I giudici amministrativi evidenziano che il partenariato pubblico-privato rappresenta una sorta di paradigma esteso, in grado di accogliere al proprio interno una o alcune delle fattispecie elencate a titolo esemplificativo nell'articolo 180, comma 8 del codice dei contratti pubblici, ponendo peraltro elementi distintivi dalle concessioni.

Nella sentenza si chiarisce infatti come in base alla definizione riportata nell'articolo 3, lettera eee), del Dlgs 50/2016, il profilo causale del partenariato pubblico-privato di tipo puramente contrattuale sia rinvenibile nella gestione in collaborazione dell'opera o nella fornitura del servizio, e nella connessa distribuzione dei rischi tra soggetto pubblico e privato (come sancito dall'articolo 180).

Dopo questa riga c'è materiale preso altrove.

(** * resumeLab: the résumé patch pipeline

    A shallow embedding of the three stages that turn a model reply into a
    change of the résumé document:

    - [extractJsonBlock] and [safeJsonParse]   (src/services/geminiService.ts)
    - [normalizeResumeData]                    (src/services/geminiService.ts)
    - [applyResumePatch] and the store actions (src/services/geminiService.ts,
                                                src/store/useAppStore.ts)

    together with [sendMessageToAI], which chains them on a reply, and the
    second parser and applier of the repository, [parseResumeData]
    (src/lib/parseResumeData.ts) and [applyResumeDataPatch]
    (src/store/useAppStore.ts).

    The code is TypeScript whose types are erased at run time and whose
    payloads come from [JSON.parse]; the embedding therefore works on run-time
    values.  A [TypeError] is modelled by [None]. *)

From Stdlib Require Import String Ascii DecimalString.
From stdpp Require Import base list option numbers.

Local Open Scope N_scope.
Set Warnings "-register-all".

(** ** Strings

    A JavaScript string is a sequence of UTF-16 code units. *)

Abbreviation jsstring := (list N).

(** The code units of an ASCII literal. *)
Definition lit (s : string) : jsstring := N_of_ascii <$> list_ascii_of_string s.
Arguments lit s%_string.

(** WhiteSpace and LineTerminator code points: what [String.prototype.trim]
    strips and what [\s] matches in a regular expression. *)
Definition is_whitespace (c : N) : bool :=
  ((9 <=? c) && (c <=? 13)) || (c =? 32) || (c =? 160) || (c =? 5760)
  || ((8192 <=? c) && (c <=? 8202)) || (c =? 8232) || (c =? 8233)
  || (c =? 8239) || (c =? 8287) || (c =? 12288) || (c =? 65279).

Fixpoint trimStart (s : jsstring) : jsstring :=
  match s with
  | c :: r => if is_whitespace c then trimStart r else s
  | [] => []
  end.

Definition trimEnd (s : jsstring) : jsstring := reverse (trimStart (reverse s)).

Definition trim (s : jsstring) : jsstring := trimEnd (trimStart s).

Definition is_empty (s : jsstring) : bool :=
  match s with [] => true | _ => false end.

(** Iterating a string yields its code points: a surrogate pair is one item. *)
Definition is_high_surrogate (c : N) : bool := (55296 <=? c) && (c <=? 56319).
Definition is_low_surrogate (c : N) : bool := (56320 <=? c) && (c <=? 57343).

Fixpoint code_points (s : jsstring) : list jsstring :=
  match s with
  | [] => []
  | c :: r =>
      match r with
      | d :: r' =>
          if is_high_surrogate c && is_low_surrogate d
          then [c; d] :: code_points r'
          else [c] :: code_points r
      | [] => [[c]]
      end
  end.

(** ** Values

    What [JSON.parse] can return, plus [undefined] for a missing property.
    A number carries its integral value; no code below reads more of a number
    than whether it is zero.  An object is the list of its own properties in
    insertion order. *)
Inductive value : Type :=
  | VUndef
  | VNull
  | VBool (b : bool)
  | VNum (n : Z)
  | VStr (s : jsstring)
  | VArr (l : list value)
  | VObj (kvs : list (jsstring * value)).

Abbreviation object := (list (jsstring * value)).

Definition truthy (v : value) : bool :=
  match v with
  | VUndef | VNull => false
  | VBool b => b
  | VNum n => negb (n =? 0)%Z
  | VStr s => negb (is_empty s)
  | VArr _ | VObj _ => true
  end.

(** [a || b] *)
Definition or_else (a b : value) : value := if truthy a then a else b.

(** [a === b], which on these values is also the SameValueZero of [Set] and
    [Array.prototype.includes].  Arrays and objects are compared by reference:
    [JSON.parse] allocates each of them afresh, so two occurrences in the data
    handled here are never the same reference. *)
Definition strict_eq (a b : value) : bool :=
  match a, b with
  | VUndef, VUndef | VNull, VNull => true
  | VBool x, VBool y => bool_decide (x = y)
  | VNum x, VNum y => bool_decide (x = y)
  | VStr x, VStr y => bool_decide (x = y)
  | _, _ => false
  end.

Fixpoint assoc (k : jsstring) (kvs : object) : value :=
  match kvs with
  | [] => VUndef
  | (k', v) :: r => if decide (k = k') then v else assoc k r
  end.

(** [o[k] = v] on the property list: an existing key keeps its place. *)
Fixpoint obj_set (k : jsstring) (v : value) (kvs : object) : object :=
  match kvs with
  | [] => [(k, v)]
  | (k', v') :: r =>
      if decide (k = k') then (k, v) :: r else (k', v') :: obj_set k v r
  end.

(** [v.k] for the property names the code reads.  None of them is inherited
    from a prototype, so only an object has them; reading a property of
    [undefined] or [null] throws. *)
Definition get (v : value) (k : jsstring) : option value :=
  match v with
  | VUndef | VNull => None
  | VObj kvs => Some (assoc k kvs)
  | _ => Some VUndef
  end.

(** [v?.k] *)
Definition get_opt (v : value) (k : jsstring) : value :=
  match v with
  | VObj kvs => assoc k kvs
  | _ => VUndef
  end.

Definition index_key (i : nat) : jsstring :=
  lit (NilZero.string_of_uint (N.to_uint (N.of_nat i))).

(** The own enumerable properties copied by [{...v}]. *)
Definition own_props (v : value) : object :=
  match v with
  | VObj kvs => kvs
  | VArr l => imap (fun i x => (index_key i, x)) l
  | VStr s => imap (fun i c => (index_key i, VStr [c])) s
  | _ => []
  end.

(** [{...a, ...b}] *)
Definition spread (a b : object) : object :=
  foldl (fun acc kv => obj_set kv.1 kv.2 acc) a b.

(** [[...v]] and [new Set(v)]: only arrays and strings are iterable here. *)
Definition iterate (v : value) : option (list value) :=
  match v with
  | VArr l => Some l
  | VStr s => Some (VStr <$> code_points s)
  | _ => None
  end.

(** [Array.from(new Set(l))]: first occurrences, in order. *)
Definition set_add (acc : list value) (x : value) : list value :=
  if existsb (strict_eq x) acc then acc else acc ++ [x].

Definition array_from_set (l : list value) : list value := foldl set_add [] l.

Il Consiglio di Stato precisa che non vi è quindi sovrapponibilità del Ppp con la concessione di costruzione e gestione, come dimostra anche la separata disciplina del codice dei contratti pubblici: conseguentemente non possono essere applicati ai contratti di partenariato pubblico-privato istituti tipizzati per le concessioni di lavori (come ad esempio l'articolo 28, comma 7, dello stesso codice, che tende a precludere l'affidamento dell'appalto o della concessione di lavori pubblici agli affidatari di incarichi di progettazione per progetti posti a base di gara).

Non è dunque sostenibile la qualificazione di un contratto di partenariato pubblico-privato che abbia a oggetto un complesso di prestazioni finalizzate al miglioramento energetico sulla base di un'aritmetica prevalenza di un'attività (lavori) rispetto a un'altra (servizi), perché così facendo si opererebbe un indebito snaturamento della causa del particolare contratto di efficientamento energetico.

Peraltro i giudici amministrativi hanno evidenziato che questo contratto ha una specifica disciplina di riferimento (definita dall'articolo 2, comma 2, lettera n), del Dlgs 102/2014), che lo inquadra come un accordo contrattuale tra il beneficiario o chi per esso esercita il potere negoziale e il fornitore di un misura di miglioramento dell'efficienza energetica, verificata e monitorata durante l'intera durata del contratto, dove gli investimenti (lavori, forniture o servizi) realizzati sono pagati in funzione del livello di miglioramento dell'efficienza energetica stabilito contrattualmente o di altri criteri di prestazione energetica concordati, quali i risparmi finanziari.

Il contratto di efficientamento energetico (Epc), pur presentando requisiti propri della concessione di lavori e della concessione di servizi, evidenzia come tratto differenziale e specializzante quello per cui il corrispettivo è parametrato al risparmio energetico conseguito per effetto dell'intervento. Da ciò deriva il riferimento al partenariato come strumento di cooperazione tra pubblico e privato.